Tourism | Calendar | Leisure Time


Open house at Morton Village excavations

Send a link to a friend

[June 12, 2012]  LEWISTOWN -- Dickson Mounds Museum invites the public to an open house Saturday from 9 a.m. to 2 p.m. to view excavations at the Morton Village, a prehistoric Native American site that dates to about A.D. 1350.

The excavations, which began on May 22 and run through June 30, are being conducted by the Michigan State University Archaeological Field School and Dickson Mounds staff. Numerous houses as well as many storage and cooking pits have been found. Recovered artifacts include pottery, arrow points and stone hoes. Remains of plants and animals used for food are also common.

Work at the site, which began in 2008, is a joint venture of Dickson Mounds Museum and Dr. Jodie O’Gorman of Michigan State University, with the cooperation of The Nature Conservancy. The site is located on land at the north end of the Conservancy’s Emiquon Preserve, about two miles northeast of Dickson Mounds Museum.

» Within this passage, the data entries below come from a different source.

(** * gizyskon: a letter puzzle, its forward maps and their inversion

    Shallow embedding of [main.py].  Python integers are unbounded, so they
    are [Z]; [%] with a positive divisor is [Z.modulo]; a list is a [list];
    the two dictionaries [val] and [letter] are [gmap]s; a raised exception
    is a result [Raise e], and a function that may return [None] returns an
    [option] inside the result. *)

From Stdlib Require Import ZArith Lia String Ascii List Decimal.
From Stdlib Require DecimalFacts DecimalPos.
From stdpp Require Import base numbers list gmap strings.

Local Open Scope Z_scope.

(** ** Exceptions and results *)

Inductive exn : Type :=
| IndexError                (* sequence index out of range, pop from empty list *)
| KeyError_chr (c : ascii)  (* val[c] with c not a key *)
| KeyError_int (v : Z)      (* letter[v] with v not a key *)
| ValueError                (* int('-') *)
| TypeError.                (* arithmetic on None *)

Inductive res (A : Type) : Type :=
| Ok (a : A)
| Raise (e : exn).

Arguments Ok {A} a.
Arguments Raise {A} e.

Definition bind {A B : Type} (m : res A) (k : A -> res B) : res B :=
  match m with
  | Ok a => k a
  | Raise e => Raise e
  end.

Notation "'let*' x ':=' m 'in' k" := (bind m (fun x => k))
  (at level 10, x name, m at level 100, k at level 200).

(** A comprehension [[f(a) for a in l]]: left to right, the first exception
    ends it. *)
Fixpoint mapM {A B : Type} (f : A -> res B) (l : list A) : res (list B) :=
  match l with
  | [] => Ok []
  | a :: l' =>
      let* b := f a in
      let* bs := mapM f l' in
      Ok (b :: bs)
  end.

(** A [for] loop over [l] that updates a state [s]. *)
Fixpoint for_each {A S : Type} (l : list A) (body : A -> S -> res S) (s : S)
  : res S :=
  match l with
  | [] => Ok s
  | a :: l' => let* s' := body a s in for_each l' body s'
  end.

(** [l[i]] for [i >= 0]. *)
Definition getitem {A : Type} (l : list A) (i : nat) : res A :=
  match l !! i with
  | Some a => Ok a
  | None => Raise IndexError
  end.
Lemma retrieveTokens_response_atomic (JSON_parse : string -> Lwa.parsed)
    (regCode : option string) (res : HttpResponse) (s : State) :
  snd (retrieveTokens_response JSON_parse regCode res s) = s \/
  exists info result,
    pendingRegCodeToDevice s !! Js.property_key regCode = Some info /\
    token_response JSON_parse res result /\
    retrieveTokens_response JSON_parse regCode res s =
    ({| callbacks := [(None, Some "device tokens ready")]; thrown := None |},
     promoted (Js.property_key regCode) info result s).
Proof.
  destruct (decide (statusCode res = 200)) as [Hstatus|Hstatus].
  2: { left. apply retrieveTokens_response_failure. now left. }
  destruct (decide (chunks res = [])) as [Hchunks|Hchunks].
  { left. apply retrieveTokens_response_failure. now right. }
  pose proof (onData_body (A:=string) res Hstatus Hchunks) as Hdata.
  destruct (JSON_parse (String.concat "" (chunks res))) as [| |result] eqn:Hparse.
  - left. unfold retrieveTokens_response. now rewrite Hdata, Hparse.
  - left. unfold retrieveTokens_response. rewrite Hdata, Hparse.
    now destruct (pendingRegCodeToDevice s !! _).
  - destruct (pendingRegCodeToDevice s !! Js.property_key regCode) as [info|] eqn:Hin.
    + right. exists info, result.
      assert (Hres : token_response JSON_parse res result) by easy.
      split; [reflexivity|]. split; [exact Hres|].
      now apply retrieveTokens_response_promotes.
    + left. unfold retrieveTokens_response. now rewrite Hdata, Hparse, Hin.
Qed.
(** What the search seeded with 0 stores (the behaviour of the code,
    not the intended one). With no target conformation, the arrays
    allocated wide enough for the conformations of the list, and a first
    genotype that has some conformation of energy at most 0, the pass
    completes and,
    for every genotype: the stored native energy is at most every energy
    of the list; if some conformation has an energy below 0, the stored
    conformation is one of the list and has the stored energy, which is
    then the minimum over the list; if none has, the stored energy is 0
    and the stored conformation is the empty string. *)
Theorem native_state_is_seeded_minimum (table : Type)
    (fold_energy : str -> str -> table -> R) (self : gpm table)
    (conf_list : list str) :
  target_conf self = None -> allocated self ->
  (forall conf, In conf conf_list -> len conf <= width self) ->
  (forall g0, nth_error (genotypes self) 0 = Some g0 ->
     exists conf, In conf conf_list /\ (fe fold_energy self g0 conf <= 0)%R) ->
  exists self',
    recalculate_partition_sum fold_energy self conf_list = Ok self' /\
    forall i g, nth_error (genotypes self) i = Some g ->
      exists e c z b,
        slot self' i = Some (e, c, z, b) /\
        (forall conf, In conf conf_list ->
           (e <= fe fold_energy self g conf)%R) /\
        ((exists conf, In conf conf_list /\
                       (fe fold_energy self g conf < 0)%R) ->
         In c conf_list /\ fe fold_energy self g c = e) /\
        ((forall conf, In conf conf_list ->
            (0 <= fe fold_energy self g conf)%R) ->
         e = 0%R /\ c = lit "").
Proof.
  intros Ht Ha Hw Hfirst.
  destruct (@recalculate_partition_sum_scores table fold_energy conf_list
              self Ht Ha Hfirst) as (self' & Hrun & _ & _ & Hsc).
  exists self'. split; [exact Hrun|]. intros i g Hg.
  destruct (Hsc i) as (g' & f0 & b & Hg' & Hfl & Hslot).
  { apply nth_error_Some. unfold n. congruence. }
  assert (g' = g) by congruence. subst g'. cbv zeta in Hfl, Hslot.
  pose proof (@inner_min table fold_energy self g conf_list f0)
    as (H0 & Hle & Hneg & Hzero). cbv zeta in H0, Hle, Hneg, Hzero.
  set (l := inner fold_energy self g conf_list f0) in *.
  exists (min_energy l), (firstn (width self) (min_conf l)), (z l), b.
  split; [exact Hslot|]. split; [exact Hle|]. split.
  - intros (conf & Hc & Hlt).
    assert (Hm : (min_energy l < 0)%R) by (specialize (Hle conf Hc); lra).
    destruct (Hneg Hm) as [Hin He].
    rewrite firstn_all2 by (now apply Hw). now split.
  - intros Hpos.
    assert (Hm : min_energy l = 0%R).
    { destruct (Rle_lt_or_eq_dec _ _ H0) as [Hlt|Heq]; [|exact Heq].
      destruct (Hneg Hlt) as [Hin He]. specialize (Hpos _ Hin). lra. }
    split; [exact Hm|]. rewrite (Hzero Hm). now destruct (width self).
Qed.

Lemma native_state_is_seeded_minimum_witness :
  exists self',
    recalculate_partition_sum only_A_folds
      (blank_map [lit "ABC"; lit "BBC"] 1) [lit "UR"] = Ok self' /\
    forall i g,
      nth_error (genotypes (blank_map [lit "ABC"; lit "BBC"] 1)) i
      = Some g ->
      exists e c z b,
        slot self' i = Some (e, c, z, b) /\
        (forall conf, In conf [lit "UR"] ->
           (e <= fe only_A_folds
                   (blank_map [lit "ABC"; lit "BBC"] 1) g conf)%R) /\
        ((exists conf, In conf [lit "UR"] /\
            (fe only_A_folds
                (blank_map [lit "ABC"; lit "BBC"] 1) g conf < 0)%R) ->
         In c [lit "UR"] /\
         fe only_A_folds (blank_map [lit "ABC"; lit "BBC"] 1) g c = e) /\
        ((forall conf, In conf [lit "UR"] ->
            (0 <= fe only_A_folds
                    (blank_map [lit "ABC"; lit "BBC"] 1) g conf)%R) ->
         e = 0%R /\ c = lit "").
Proof.
  apply (@native_state_is_seeded_minimum unit only_A_folds
           (blank_map [lit "ABC"; lit "BBC"] 1) [lit "UR"]).
  - reflexivity.
  - apply blank_map_allocated.
  - intros conf [<-|[]]. unfold width. cbn. lia.
  - intros g0 [= <-]. exists (lit "UR"). split; [now left|].
    unfold fe, only_A_folds. cbn. lra.
Defined.

(** The claim of the spec on the partition sum and on ties, as it is
    worded: after the pass every genotype's partition sum is the sum of
    the weights and, when its minimum energy over the list is reached
    twice or more, that minimum is stored and the genotype is not
    folded. *)
Definition ties_are_recorded (table : Type)
    (fold_energy : str -> str -> table -> R) (self : gpm table)
    (conf_list : list str) (self' : gpm table) : Prop :=
  forall i g, nth_error (genotypes self) i = Some g ->
    exists e c z b,
      slot self' i = Some (e, c, z, b) /\
      z = boltzmann_sum fold_energy self g conf_list /\
      forall m,
        (forall conf, In conf conf_list ->
           (m <= fe fold_energy self g conf)%R) ->
        count_occ Req_dec_T (energies fold_energy self g conf_list) m >= 2 ->
        e = m /\ b = false.

(** A tie at a minimum above 0 is not recorded. Two genotypes, two
    conformations: "ABC" has energy -1 in both, "BBC" has energy +1 in
    both. The pass completes;
    the two conformations share the minimum energy 1 of "BBC", and the
    energy stored for it is 0. *)
Lemma tied_minimum_not_recorded :
  ~ exists self',
      recalculate_partition_sum only_A_folds
        (blank_map [lit "ABC"; lit "BBC"] 1) [lit "UR"; lit "RU"]
      = Ok self' /\
      ties_are_recorded only_A_folds
        (blank_map [lit "ABC"; lit "BBC"] 1) [lit "UR"; lit "RU"] self'.
Proof.
  intros (self' & Hrun & Hclaim).
  destruct (Hclaim 1 (lit "BBC") eq_refl)
    as (e & c & z0 & b & Hslot & _ & Htie).
  destruct (Htie 1%R) as [He _].
  { intros conf _. unfold fe, only_A_folds. cbn. lra. }
  { unfold energies, fe, only_A_folds. cbn [map count_occ lit
      list_ascii_of_string].
    destruct (Req_dec_T 1 1); [lia|congruence]. }
  destruct (@recalculate_partition_sum_scores unit only_A_folds
              [lit "UR"; lit "RU"] (blank_map [lit "ABC"; lit "BBC"] 1))
    as (self'' & Hrun' & _ & _ & Hsc).
  - reflexivity.
  - apply blank_map_allocated.
  - intros g0 [= <-]. exists (lit "UR"). split; [now left|].
    unfold fe, only_A_folds. cbn. lra.
  - assert (self'' = self') by congruence. subst self''.
    destruct (Hsc 1) as (g & f0 & b' & Hg & Hfl & Hslot');
      [unfold n; cbn; lia|].
    assert (Hgeq : g = lit "BBC")
      by (cbn in Hg; injection Hg as <-; reflexivity).
    cbv zeta in Hslot'.
    destruct (@inner_folded_untouched unit only_A_folds
                (blank_map [lit "ABC"; lit "BBC"] 1) g
                [lit "UR"; lit "RU"] f0) as [_ Hmin].
    { intros conf _. rewrite Hgeq. unfold fe, only_A_folds. cbn. lra. }
    rewrite Hmin in Hslot'. rewrite Hslot in Hslot'.
    injection Hslot' as He0 _ _ _. lra.
Qed.

(** Where the code does record ties (the behaviour of the code, not
    the intended one). With no target conformation, the arrays allocated
    and a first genotype that has some conformation of energy at most 0,
    the pass completes and, for every genotype, the stored partition sum
    is
    the sum of exp(-energy/temperature) over the list; and when the
    minimum energy over the list is at most 0 and reached by two
    conformations or more, that minimum is the stored native energy and
    the genotype is stored as not folded. *)
Theorem partition_sum_and_tied_minimum (table : Type)
    (fold_energy : str -> str -> table -> R) (self : gpm table)
    (conf_list : list str) :
  target_conf self = None -> allocated self ->
  (forall g0, nth_error (genotypes self) 0 = Some g0 ->
     exists conf, In conf conf_list /\ (fe fold_energy self g0 conf <= 0)%R) ->
  exists self',
    recalculate_partition_sum fold_energy self conf_list = Ok self' /\
    forall i g, nth_error (genotypes self) i = Some g ->
      exists e c z b,
        slot self' i = Some (e, c, z, b) /\
        z = boltzmann_sum fold_energy self g conf_list /\
        forall m,
          (m <= 0)%R ->
          (forall conf, In conf conf_list ->
             (m <= fe fold_energy self g conf)%R) ->
          count_occ Req_dec_T (energies fold_energy self g conf_list) m >= 2 ->
          e = m /\ b = false.
Proof.
  intros Ht Ha Hfirst.
  destruct (@recalculate_partition_sum_scores table fold_energy conf_list
              self Ht Ha Hfirst) as (self' & Hrun & _ & _ & Hsc).
  exists self'. split; [exact Hrun|]. intros i g Hg.
  destruct (Hsc i) as (g' & f0 & b & Hg' & Hfl & Hslot).
  { apply nth_error_Some. unfold n. congruence. }
  assert (g' = g) by congruence. subst g'. cbv zeta in Hfl, Hslot.
  pose proof (@inner_min table fold_energy self g conf_list f0)
    as (H0 & Hle & Hneg & _). cbv zeta in H0, Hle, Hneg.
  pose proof (@inner_folded_bound table fold_energy self g conf_list f0)
    as Hbound. cbv zeta in Hbound.
  set (l := inner fold_energy self g conf_list f0) in *.
  exists (min_energy l), (firstn (width self) (min_conf l)), (z l), b.
  split; [exact Hslot|]. split; [apply inner_z|].
  intros m Hm0 Hmin Hcount.
  assert (Hin : In m (energies fold_energy self g conf_list)).
  { apply (count_occ_In Req_dec_T). lia. }
  apply in_map_iff in Hin as (cm & Hcm & Hcin).
  assert (He : min_energy l = m).
  { pose proof (Hle cm Hcin) as Hle'. rewrite Hcm in Hle'.
    destruct (Rle_lt_or_eq_dec _ _ H0) as [Hlt|Heq]; [|lra].
    destruct (Hneg Hlt) as [Hin He]. specialize (Hmin _ Hin). lra. }
  split; [exact He|].
  destruct Hbound as (b' & Hb' & Hiff).
  { exists cm. split; [exact Hcin|lra]. }
  assert (b' = b) by congruence. subst b'.
  destruct b; [|reflexivity].
  destruct (proj1 Hiff eq_refl) as [_ Hone]. rewrite He in Hone. lia.
Qed.
(** Modelled from the spec: AngleEnergyPacket is declared in
    PapillonNDL/angle_energy.hpp, which is not part of the sources at hand;
    it holds the pair "(mu, E_out)" that [sample_angle_energy] returns. *)
Record AngleEnergyPacket : Type := packet {
  cosine_angle : Q;
  energy : Q
}.

(** [double xs(double E) const] *)
Definition xs (c : t) (E : Q) : option Q :=
  match bragg_edges_ c with
  | [] => Some 0
  | e0 :: rest =>
      let first := e0 in
      let final := last rest e0 in
      if Qgtb E first && Qltb E final then
        let Eit := lower_bound (bragg_edges_ c) E in
        let l := wrap64 (Z.of_N Eit - 1) in
        match at_index (structure_factor_sum_ c) l with
        | Some s => Some (s / E)
        | None => None
        end
      else if Qltb E first then
        Some 0
      else
        match back (structure_factor_sum_ c) with
        | Some s => Some (s / E)
        | None => None
        end
  end.

(** [AngleEnergyPacket sample_angle_energy(double E_in,
                                           std::function<double()>)] *)
Definition sample_angle_energy (c : t) (E_in : Q)
  : Sampler AngleEnergyPacket :=
  match bragg_edges_ c with
  | [] => ret (packet 1 0)
  | e0 :: rest =>
      let first := e0 in
      let final := last rest e0 in
      (Ei <-
         (if Qgtb E_in first && Qltb E_in final then
            let Eit := lower_bound (bragg_edges_ c) E_in in
            (Eit <- access (decrement Eit) ;;
             access (at_index (bragg_edges_ c) Eit))%sampler
          else if Qltb E_in first then
            ret 0
          else
            ret final) ;;
       let mu := 1 - (2 * Ei / E_in) in
       ret (packet mu E_in))%sampler
  end.

(** [std::optional<double> angle_pdf(double, double)] *)
Definition angle_pdf (c : t) (E_in mu : Q) : option Q := None.

(** [std::optional<double> pdf(double, double, double)] *)
Definition pdf (c : t) (E_in mu E_out : Q) : option Q := None.

End STCoherentElastic.

(** ** The flat data array of an ACE file *)

Module ACE.

(** Modelled from the spec: class ACE (PapillonNDL/ace.hpp) is not part of
    the sources at hand.  It is "a flat indexable numeric array" offering a
    "typed scalar read at an offset" and a "typed contiguous-range read at
    an offset and length". *)
Definition t : Type := list Q.

(** [ace.xss(i)] *)
Definition xss (a : t) (i : N) : option Q := at_index a i.

(** [ace.xss(i, n)]: the [n] values at offsets [i], [i+1], ... *)
Fixpoint xss_range (a : t) (i : N) (n : nat) : option (list Q) :=
  match n with
  | O => Some []
  | S n' =>
      match xss a i, xss_range a (N.succ i) n' with
      | Some x, Some xs => Some (x :: xs)
      | _, _ => None
      end
  end.

(** Element-wise conversion of a range read, [ace.xss<T>(i, n)]. *)
Fixpoint convert {T} (f : Q -> option T) (l : list Q) : option (list T) :=
  match l with
  | [] => Some []
  | x :: l' =>
      match f x, convert f l' with
      | Some y, Some ys => Some (y :: ys)
      | _, _ => None
      end
  end.

Definition xss_as {T} (f : Q -> option T) (a : t) (i : N) : option T :=
  match xss a i with
  | Some x => f x
  | None => None
  end.

Definition xss_range_as {T} (f : Q -> option T) (a : t) (i : N) (n : N)
  : option (list T) :=
  match xss_range a i (N.to_nat n) with
  | Some l => convert f l
  | None => None
  end.

End ACE.

(** ** Tabulated functions *)

(** Modelled from the spec: the interpolation rules of a table
    (PapillonNDL/interpolation.hpp is not part of the sources at hand):
    "linear-linear, linear-log, log-linear, log-log, and histogram". *)
Inductive Interpolation : Type :=
  | Histogram | LinLin | LinLog | LogLin | LogLog.

(** Modelled from the spec: Region1D and MultiRegion1D, the "single-scheme
    and multi-scheme piecewise interpolation over a segmented grid", are
    declared outside the sources at hand; a table is kept here as the data
    handed to its constructor. *)
Inductive Tabulated1D : Type :=
  | Region1D (x y : list Q) (interp : Interpolation)
  | MultiRegion1D (NBT : list N) (INT : list Interpolation) (x y : list Q).

(** ** GeneralEvaporation *)

Module GeneralEvaporation.

Record t : Type := mk {
  temperature_ : Tabulated1D;
  bin_bounds_ : list Q
}.

Declare Scope option_scope.
Notation "x <- m ;; k" :=
  (match m with Some x => k | None => None end)
  (at level 61, m at next level, right associativity, only parsing)
  : option_scope.
Delimit Scope option_scope with option.

(** The bin chosen from the first variate:
    [static_cast<size_t>(std::floor(bin_bounds_.size() * xi1))].  The
    product is exact here; a statement about its integer part that is to
    hold for every variate allows for its rounding ([selects_bin]). *)
Definition select_bin (bin_bounds : list Q) (xi1 : Q) : option N :=
  to_size_t (Qfloor (inject_Z (Z.of_N (size bin_bounds)) * xi1)).

Section WithTables.

(** Conversion of a stored number to an interpolation rule, performed by
    [ace.xss<Interpolation>]; declared outside the sources at hand. *)
Variable to_Interpolation : Q -> option Interpolation.

(** Evaluation of the temperature table at [E_in] (the call operator of
    Tabulated1D), implemented by Region1D and MultiRegion1D outside the
    sources at hand. *)
Variable evaluate : Tabulated1D -> Q -> Q.

(** [GeneralEvaporation::GeneralEvaporation(const ACE& ace, size_t i)] *)
Definition GeneralEvaporation (ace : ACE.t) (i : N) : option t :=
  (NR <- ACE.xss_as to_uint32 ace i ;;
   NE <- ACE.xss_as to_uint32 ace (i .+ 1 .+ 2 .* NR) ;;
   tables <-
     (if (NR =? 0)%N then
        Some ([NE], [LinLin])
      else
        NBT <- ACE.xss_range_as to_uint32 ace (i .+ 1) NR ;;
        INT <- ACE.xss_range_as to_Interpolation ace (i .+ 1 .+ NR) NR ;;
        Some (NBT, INT)) ;;
   let NBT := fst tables in
   let INT := snd tables in
   energy <- ACE.xss_range_as Some ace (i .+ 2 .+ 2 .* NR) NE ;;
   temperature <-
     ACE.xss_range_as Some ace (i .+ 2 .+ 2 .* NR .+ NE) NE ;;
   NX <- ACE.xss_as to_uint32 ace (i .+ 2 .+ 2 .* NR .+ 2 .* NE) ;;
   bin_bounds <-
     ACE.xss_range_as Some ace (i .+ 2 .+ 2 .* NR .+ 2 .* NE) NX ;;
   temperature_ <-
     (if (size NBT =? 1)%N then
        INT0 <- at_index INT 0 ;;
        Some (Region1D energy temperature INT0)
      else
        Some (MultiRegion1D NBT INT energy temperature)) ;;
   Some (mk temperature_ bin_bounds))%option.

(** [double GeneralEvaporation::sample_energy(double E_in,
                                              std::function<double()> rng)] *)
Definition sample_energy (g : t) (E_in : Q) : Sampler Q :=
  (let T := evaluate (temperature_ g) E_in in
   xi1 <- call_rng ;;
   bin <- access (select_bin (bin_bounds_ g) xi1) ;;
   xi2 <- call_rng ;;
   upper <- access (at_index (bin_bounds_ g) (bin .+ 1)) ;;
   lower <- access (at_index (bin_bounds_ g) bin) ;;
   let Chi := (upper - lower) * xi2 + lower in
   ret (Chi * T))%sampler.

End WithTables.

End GeneralEvaporation.

(** ** Tables used by the properties below *)

(** The vector is strictly increasing. *)
Fixpoint strictly_increasing (v : list Q) : bool :=
  match v with
  | [] => true
  | x :: v' =>
      match v' with
      | [] => true
      | y :: _ => Qltb x y && strictly_increasing v'
      end
  end.

(** No element of the vector is negative. *)
Definition non_negative (v : list Q) : bool :=
  forallb (fun x => negb (Qltb x 0)) v.

(** The table of the worked examples: edges 1, 2, 3 with structure factor
    sums 10, 20, 30. *)
Definition three_edges : STCoherentElastic.t :=
  STCoherentElastic.mk [1; 2; 3] [10; 20; 30].

Definition no_edges (sums : list Q) : STCoherentElastic.t :=
  STCoherentElastic.mk [] sums.

(** Outcome of a sampling call: it completes, leaves the generator as it
    found it, and returns cosine [mu] and energy [E_out]. *)
Definition returns_without_drawing
  (m : Sampler STCoherentElastic.AngleEnergyPacket) (r : Rng.t) (mu E_out : Q)
  : Prop :=
  exists p, m r = Some (p, r) /\
            STCoherentElastic.cosine_angle p == mu /\
            STCoherentElastic.energy p = E_out.

(** The search of the specification: "a search that returns the first edge
    strictly greater than E" ([std::upper_bound]), as a distance from
    [begin()]. *)
Fixpoint upper_bound (v : list Q) (E : Q) : N :=
  match v with
  | [] => 0%N
  | x :: v' => if Qltb E x then 0%N else N.succ (upper_bound v' E)
  end.

(** The cross section between the first and the last edge as the
    specification words it: [structure_factor_sum[l] / E] with [l] the index
    of the greatest edge less than or equal to [E]. *)
Definition xs_greatest_edge_le (c : STCoherentElastic.t) (E : Q) : option Q :=
  match decrement (upper_bound (STCoherentElastic.bragg_edges_ c) E) with
  | Some l =>
      match at_index (STCoherentElastic.structure_factor_sum_ c) l with
      | Some s => Some (s / E)
      | None => None
      end
  | None => None
  end.

(** The dimensionless factor of the evaporation spectrum: the point of the
    selected bin that the second variate interpolates. *)
Definition chi (bin_bounds : list Q) (xi1 xi2 : Q) : option Q :=
  match GeneralEvaporation.select_bin bin_bounds xi1 with
  | Some bin =>
      match at_index bin_bounds (bin .+ 1), at_index bin_bounds bin with
      | Some upper, Some lower => Some ((upper - lower) * xi2 + lower)
      | _, _ => None
      end
  | None => None
  end.

(** A record in the layout of the specification: NR = 0, NE = 2 with the
    energies 1, 2 and the temperatures 5, 6, then NX = 3 followed by the
    bin bounds 0, 1, 2. *)
Definition evaporation_record : ACE.t := [0; 2; 1; 2; 5; 6; 3; 0; 1; 2].

(** The evaporation spectrum of the worked example: bin bounds 0, 1, 2. *)
Definition three_bounds : GeneralEvaporation.t :=
  GeneralEvaporation.mk (Region1D [1; 2] [5; 6] LinLin) [0; 1; 2].

(** The halving search by which the standard libraries implement
    [std::lower_bound]: [first] and [len] delimit the part of the vector
    still to be searched, and each step probes its middle element. *)
Fixpoint bisect (fuel : nat) (v : list Q) (E : Q) (first len : N) : N :=
  match fuel with
  | O => first
  | S fuel' =>
      if (len =? 0)%N then first
      else
        let half := N.div2 len in
        let middle := (first + half)%N in
        match at_index v middle with
        | Some x =>
            if Qltb x E
            then bisect fuel' v E (N.succ middle) (len - half - 1)%N
            else bisect fuel' v E first half
        | None => first
        end
  end.

Definition lower_bound_bisect (v : list Q) (E : Q) : N :=
  bisect (length v) v E 0 (size v).

(** ** Double arithmetic in the statements *)

(** The largest finite double, [(2^53 - 1) * 2^971]. *)
Definition DBL_MAX : Q := inject_Z ((2 ^ 53 - 1) * 2 ^ 971).

(** Twice any element of the vector is still a finite double. *)
Definition doubling_is_finite (v : list Q) : bool :=
  forallb (fun x => Qle_bool (2 * x) DBL_MAX) v.

(** A bound, [2^-51], on the relative error that double arithmetic adds
    when it converts a size and multiplies it by a variate. *)
Definition rounding_margin : Q := 1 # 2251799813685248.

(** [bin] is the integer part of [n * xi1], the product being taken up to
    the rounding of double arithmetic. *)
Definition selects_bin (n : N) (xi1 : Q) (bin : N) : Prop :=
  inject_Z (Z.of_N bin)
  <= inject_Z (Z.of_N n) * xi1 * (1 + rounding_margin) /\
  inject_Z (Z.of_N n) * xi1 * (1 - rounding_margin)
  < inject_Z (Z.of_N bin) + 1.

The Morton Village contains evidence of use by two groups that archaeologists refer to as Mississippian and Oneota. Indians of the Mississippian culture lived in the area for several centuries starting about A.D. 1000; their living sites and cemeteries are common in the region around Dickson Mounds. Oneota is a cultural tradition centered in Iowa, Minnesota, Wisconsin and northern Illinois. However, in the last 25 years several large villages and cemeteries belonging to the Oneota tradition have been identified in the Dickson Mounds area.

[to top of second column]

The research at Morton Village seeks to understand why Oneota groups expanded into the region, how they adapted to the new setting and the nature of the relationship between Oneota and Mississippian groups. Previous excavations at other sites have shown that the two groups may have sometimes conflicted violently, but evidence uncovered at Morton Village indicate Mississippian and Oneota people may have lived at the site together.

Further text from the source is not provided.